CourtGeorgia Court of Appeals

Rehearing Granted Sept. 2, 1929. Judgment Adhered to Oct. 4, 1929.

(Syllabus by Editorial Staff.)

Error from Superior Court, Bartow County; C. C. Pittman, Judge.

Suit by J. F. Boutelle, by next friend, against A. G. White and others. Judgment for defendants, and plaintiff brings error. Affirmed.

G. H. Aubrey, of Cartersville, and H. R. Lee and Geo. & John L. Westmoreland, all of Atlanta, for plaintiff in error.

Neel & Neel, of Cartersville, for defendants in error.

Syllabus Opinion by the Court.

STEPHENS, J. [1, 2] 1. The trial judge has no right to exclude from the courtroom, during the taking of testimony, a party to the case on trial. St. Paul Fire & Marine Ins. Co. v. Brunswick Grocery Co., 113 Ga. 786 (1), 39 S. E. 483; Georgia Railroad, etc., Co. v. Tice, 124 Ga. 459 (3), 52 S. E. 916, 4 Ann. Cas. 200; Knox v. Harrell, 26 Ga. App. 772(1), 107 S. E. 594, 108 S. E. 117. It is a matter entirely within the discretion of the trial judge as to whether he will require that the testimony of a party to the case be taken before the taking of the testimony of the party's witnesses. Tift v. Jones, 52 Ga. 538(4).
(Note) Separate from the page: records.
(** C36: A download ends: whatever the articles, the errors and the
    cancellations, a schedule that gives every worker its turn once for each of
    the seven steps of each segment, and once more per worker, brings DownloadFile
    to a result. *)
Theorem download_terminates `{GoSort Segment} tol file fi t dest bodies io conns rounds :
  Forall (fair_round (Z.to_nat (if conns <=? 0 then 1 else conns))) rounds ->
  7 * Z.of_nat (length (fSegments file)) + Z.max 1 conns <= Z.of_nat (length rounds) ->
  exists o, DownloadFile tol file fi t dest (mkRun bodies (concat rounds) io conns) = Some o.
Proof.
  intros Hf Hm. unfold DownloadFile. cbn [fr_bodies fr_events fr_io fr_conns].
  set (segs := SortSegmentsByNumber (fSegments file)).
  destruct (begin_file segs fi (File_TotalBytes file) conns t dest io) as [o|s0] eqn:Eb; [eauto|].
  assert (Hs : length (workers s0) = Z.to_nat (if conns <=? 0 then 1 else conns) /\ measure s0 <= Z.of_nat (length rounds)).
  { unfold begin_file in Eb. case_if_in Eb; [done|]. case_if_in Eb; [done|].
    set (t' := if file_done t fi then _ else t) in Eb. clearbody t'.
    destruct (open_output t' fi (File_TotalBytes file) dest io) as [f|]; [|done].
    destruct (pending_work t' fi segs) as [|x q] eqn:Ep; [by repeat case_match|]. injection Eb as <-.
    split; [apply length_replicate|]. rewrite <- Ep. by apply start_measure. }
  destruct Hs as [Hw Hr].
  match goal with |- context [forallb ?g (workers ?s)] => change (forallb g (workers s)) with (stopped_all s) end.
  rewrite rounds_end; [eauto|by rewrite Hw|done].
Qed.
(** ** Parents and names *)

Lemma render_snoc es e : es <> [] -> render (es ++ [e]) = render es ++ SLASH :: e.
Proof.
  intros Hn. unfold render. cbn [app]. f_equal. destruct es as [|x es]; [done|]. clear Hn. revert x.
  induction es as [|y es IH]; intros x; [done|]. cbn [app join_slash] in *. rewrite IH. by rewrite <- app_assoc.
Qed.
Lemma render_split es e : exists pre, render (es ++ [e]) = pre ++ SLASH :: e /\
  is_abs (pre ++ [SLASH]) = true /\ (Forall plain_elem es -> elems_of (pre ++ [SLASH]) = es).
Proof.
  destruct es as [|x es]; [exists []; split_and!; [done|done|intros _; reflexivity]|]. exists (render (x :: es)). rewrite render_snoc by done. split_and!; [done|done|].
  intros Hp. unfold elems_of, clean_elems. rewrite split_slash_app, split_render by done.
  change (is_abs (render (x :: es) ++ [SLASH])) with true.
  change (([] :: x :: es) ++ split_slash []) with ([] :: ((x :: es) ++ [[]])).
  change (fold_left (clean_push true) ([] :: ((x :: es) ++ [[]])) []) with (fold_left (clean_push true) ((x :: es) ++ [[]]) []).
  rewrite fold_left_app, (push_through (x :: es)), app_nil_r by done. cbn [fold_left].
  change (clean_push true (rev (x :: es)) []) with (rev (x :: es)). apply rev_involutive.
Qed.

Lemma rev_span e pre : SLASH ∉ e ->
  span (fun b => negb (b =? SLASH)) (rev (pre ++ SLASH :: e)) = (rev e, SLASH :: rev pre).
Proof.
  intros He. rewrite rev_app_distr. cbn [rev]. rewrite <- app_assoc. cbn [app]. apply span_all_then; [|done].
  apply Forall_rev. apply Forall_forall. intros x Hx. apply negb_true_iff, Z.eqb_neq. by intros ->.
Qed.
Lemma Dir_render es e : Forall plain_elem es -> plain_elem e -> elems_of (Dir (render (es ++ [e]))) = es.
Proof.
  intros Hes (_ & _ & _ & He). destruct (render_split es e) as (pre & H1 & H2 & H3).
  unfold Dir. rewrite H1, rev_span by done. cbn [snd rev]. rewrite rev_involutive.
  destruct (Clean_abs _ H2) as (es' & C1 & C2 & C3). rewrite C1, elems_render by done. rewrite <- C3. by apply H3.
Qed.
Lemma Base_render es e : plain_elem e -> Base (render (es ++ [e])) = e.
Proof.
  intros (Hn & _ & _ & He). destruct (render_split es e) as (pre & H1 & _ & _). rewrite H1. unfold Base.
  destruct (pre ++ SLASH :: e) as [|x l] eqn:El; [by destruct pre|]. rewrite <- El. clear El x l H1.
  rewrite rev_app_distr. cbn [rev]. rewrite <- app_assoc. cbn [app].
  assert (Hs : snd (span (fun b => b =? SLASH) (rev e ++ SLASH :: rev pre)) = rev e ++ SLASH :: rev pre).
  { destruct (rev e) as [|c l] eqn:Er; [apply (f_equal (@rev Z)) in Er; by rewrite rev_involutive in Er|].
    cbn. destruct (Z.eqb_spec c SLASH) as [->|]; [|done]. exfalso. apply He. apply list_elem_of_In, in_rev.
    rewrite Er. by left. }
  rewrite Hs. rewrite span_all_then; [|apply Forall_rev, Forall_forall; intros x Hx; apply negb_true_iff, Z.eqb_neq; by intros ->|done].
  cbn [fst]. destruct (rev e) as [|c l] eqn:Er; [apply (f_equal (@rev Z)) in Er; by rewrite rev_involutive in Er|].
  rewrite <- Er. apply rev_involutive.
Qed.

(** * Where a write lands *)

Lemma follow_plain ls cur es :
  (forall n, (0 < n <= length es)%nat -> ls !! (cur ++ take n es) = None) -> follow ls cur es = cur ++ es.
Proof.
  revert cur. induction es as [|e es IH]; intros cur Hn; cbn; [by rewrite app_nil_r|].
  pose proof (Hn 1%nat ltac:(cbn; lia)) as H1. cbn [take] in H1. change (take 0 es) with (@nil bytes) in H1.
  rewrite H1. cbn [default]. rewrite IH; [by rewrite <- app_assoc|].
  intros n Hx. rewrite <- app_assoc. apply (Hn (S n)). cbn. lia.
Qed.

(** The destination is there, reached through no link, and has no link in it. *)
Record dest_ok (D : path) (fs : FS) : Prop := {
  do_plain : Forall plain_elem D;
  do_dirs : forall n, take n D ∈ dirs fs;
  do_above : forall n, links fs !! take n D = None;
  do_below : forall r, links fs !! (D ++ r) = None
}.

Lemma take_dest (D R : path) n : (exists m, take n (D ++ R) = take m D) \/ (exists r, take n (D ++ R) = D ++ r).
Proof.
  destruct (decide (n <= length D)%nat); [left; exists n; by rewrite take_app_le by lia|right].
  rewrite take_app_ge by lia. eauto.
Qed.
Lemma follow_dest D fs es : dest_ok D fs -> (exists R, es = D ++ R) \/ (exists m, es = take m D) -> follow (links fs) [] es = es.
Proof.
  intros [_ _ H1 H2] Hes. rewrite follow_plain; [done|]. intros n _. cbn [app].
  destruct Hes as [[R ->]|[m ->]].
  - destruct (take_dest D R n) as [[k ->]|[r ->]]; [apply H1|apply H2].
  - rewrite take_take. apply H1.
Qed.
Lemma damaged_report_read_back_witness :
  let ts := [(str "a.rar", str "found"); (str "b.rar", str "damaged"); (str "c.rar", str "missing")] in
  Forall target_ok ts /\ str "b.rar" ∈ parseDamagedTargets (concat (map (fun x => target_line (fst x) (snd x)) ts)).
Proof.
  cbv zeta.
  assert (H : Forall target_ok [(str "a.rar", str "found"); (str "b.rar", str "damaged"); (str "c.rar", str "missing")]).
  { repeat constructor; try discriminate; cbn; refine (bool_decide_unpack _ _); vm_compute; exact I. }
  split; [exact H|]. apply (damaged_report_read_back _ _ H). exists (str "damaged").
  split; [right; left|split; discriminate].
Defined.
If the trial judge could abuse this discretion by refusing to require that the testimony of a party to the case be taken before th, e testimony of his witnesses is taken, it does not appear that this discretion was abused in this case.

2. In a suit for the recovery of damages resulting from the alleged negligent operation by the defendant of an automobile along a highway, a request made by the plaintiff to charge the jury as follows: "The degree of diligence which must be exercised in a particular exigency is such as is necessary to avoid injuring others, and in considering whether the operator of the automobile exercised due diligence, or, by failure to exercise due diligence, was guilty of negligence, is a question of fact for the jury, taking into consideration the character of the instrumentality which he operated, and the danger attached to its operation if improperly used, as well as the character of the highway being traversed and the probability of inflicting injury if all needed care was not used in the operation of the machine, " which was substantially in the language of O'Dowd v. Newnham, 13 Ga. App. 220(3), 80 S. E. 36, was, in the language of Giles v. Voiles, 144 Ga. S53, 88 S. E. 207, in referring to a charge in...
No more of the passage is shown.